## [WORK ITEM]
Retype the line with "Definition hex_digit (n" in it, then each line after it to the end of the data, word for word.

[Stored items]
(** * check_questions.py: the MockMate question inspector

    A shallow embedding of [src/check_questions.py] and the properties its
    specification states about it.

    The script is a sequential client of a PostgreSQL server.  Everything the
    script does not own is collected in an environment [Env]: the process
    environment variables, the client and server clocks, the content of the
    database, the server's decision to accept a connection, and a schedule of
    driver faults.  What the script does is recorded in a log: the lines it
    prints, the driver calls it makes and the helper functions it enters.
    The Python control flow ([try]/[except]/[finally], early [return]) is kept
    by a small state-and-exception monad. *)

From Stdlib Require Import Ascii String QArith.
From stdpp Require Import base tactics option list numbers strings pretty sorting gmap.

Set Warnings "-register-all".
Local Open Scope string_scope.
Local Open Scope Z_scope.

(** ** Python values *)

(** A Python [str] is a [string]; one [ascii] stands for one character, as
    slicing and [len] in the source count characters.  The pictograms of the
    fixed messages are written as the bytes of their encoding; nothing
    measures those messages. *)

Definition chr (n : nat) : string := String (ascii_of_nat n) "".
Definition nl : string := chr 10.
Definition dquote : string := chr 34.
Definition backslash : string := chr 92.

(** [s * n] on a string. *)
Fixpoint str_mul (s : string) (n : nat) : string :=
  match n with
  | O => ""
  | S n' => s +:+ str_mul s n'
  end.

(** [sep.join(l)] *)
Fixpoint str_join (sep : string) (l : list string) : string :=
  match l with
  | [] => ""
  | [x] => x
  | x :: l' => x +:+ sep +:+ str_join sep l'
  end.

(** [f"{s:w}"] for a string: left aligned, padded with spaces to width [w]. *)
Definition ljust (w : nat) (s : string) : string :=
  s +:+ str_mul " " (w - String.length s).

Definition str_contains (c : ascii) (s : string) : bool :=
  bool_decide (c ∈ list_ascii_of_string s).

(** The values a row field or a decoded JSON document can hold.  A float is
    carried by the text [repr] gives for it: the script only ever tests it for
    truth and formats it. *)
Inductive pyval : Type :=
  | PNone
  | PBool (b : bool)
  | PInt (n : Z)
  | PFloat (repr : string)
  | PStr (s : string)
  | PList (l : list pyval)
  | PDict (d : list (string * pyval)).

(** Truth value of an object, as [if metadata:] tests it. *)
Definition truthy (v : pyval) : bool :=
  match v with
  | PNone => false
  | PBool b => b
  | PInt n => negb (n =? 0)
  | PFloat r => negb (bool_decide (r = "0.0") || bool_decide (r = "-0.0"))
  | PStr s => negb (bool_decide (s = ""))
  | PList l => match l with [] => false | _ => true end
  | PDict d => match d with [] => false | _ => true end
  end.

Definition hex_digit (n : nat) : string :=
  String (nth n (list_ascii_of_string "0123456789abcdef") "0"%char) "".

(** One character of [repr] of a string quoted with [q]. *)
Definition repr_char (q c : ascii) : string :=
  let n := nat_of_ascii c in
  if bool_decide (c = q) || bool_decide (n = 92%nat) then backslash +:+ String c ""
  else if bool_decide (n = 9%nat) then backslash +:+ "t"
  else if bool_decide (n = 10%nat) then backslash +:+ "n"
  else if bool_decide (n = 13%nat) then backslash +:+ "r"
  else if bool_decide (n < 32)%nat
          || (bool_decide (127 ≤ n)%nat && bool_decide (n ≤ 160)%nat)
          || bool_decide (n = 173%nat)
       then backslash +:+ "x" +:+ hex_digit (n / 16) +:+ hex_digit (n mod 16)
  else String c "".

(** [repr(s)] of a string: single quotes, unless the string holds a single
    quote and no double quote. *)
Definition str_repr (s : string) : string :=
  let q := if str_contains "'"%char s && negb (str_contains (ascii_of_nat 34) s)
           then ascii_of_nat 34 else "'"%char in
  String q "" +:+
  String.concat "" (map (repr_char q) (list_ascii_of_string s)) +:+
  String q "".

## [RESULT FOR THIS TASK]
Definition hex_digit (n : nat) : string :=
  String (nth n (list_ascii_of_string "0123456789abcdef") "0"%char) "".

(** One character of [repr] of a string quoted with [q]. *)
Definition repr_char (q c : ascii) : string :=
  let n := nat_of_ascii c in
  if bool_decide (c = q) || bool_decide (n = 92%nat) then backslash +:+ String c ""
  else if bool_decide (n = 9%nat) then backslash +:+ "t"
  else if bool_decide (n = 10%nat) then backslash +:+ "n"
  else if bool_decide (n = 13%nat) then backslash +:+ "r"
  else if bool_decide (n < 32)%nat
          || (bool_decide (127 ≤ n)%nat && bool_decide (n ≤ 160)%nat)
          || bool_decide (n = 173%nat)
       then backslash +:+ "x" +:+ hex_digit (n / 16) +:+ hex_digit (n mod 16)
  else String c "".

(** [repr(s)] of a string: single quotes, unless the string holds a single
    quote and no double quote. *)
Definition str_repr (s : string) : string :=
  let q := if str_contains "'"%char s && negb (str_contains (ascii_of_nat 34) s)
           then ascii_of_nat 34 else "'"%char in
  String q "" +:+
  String.concat "" (map (repr_char q) (list_ascii_of_string s)) +:+
  String q "".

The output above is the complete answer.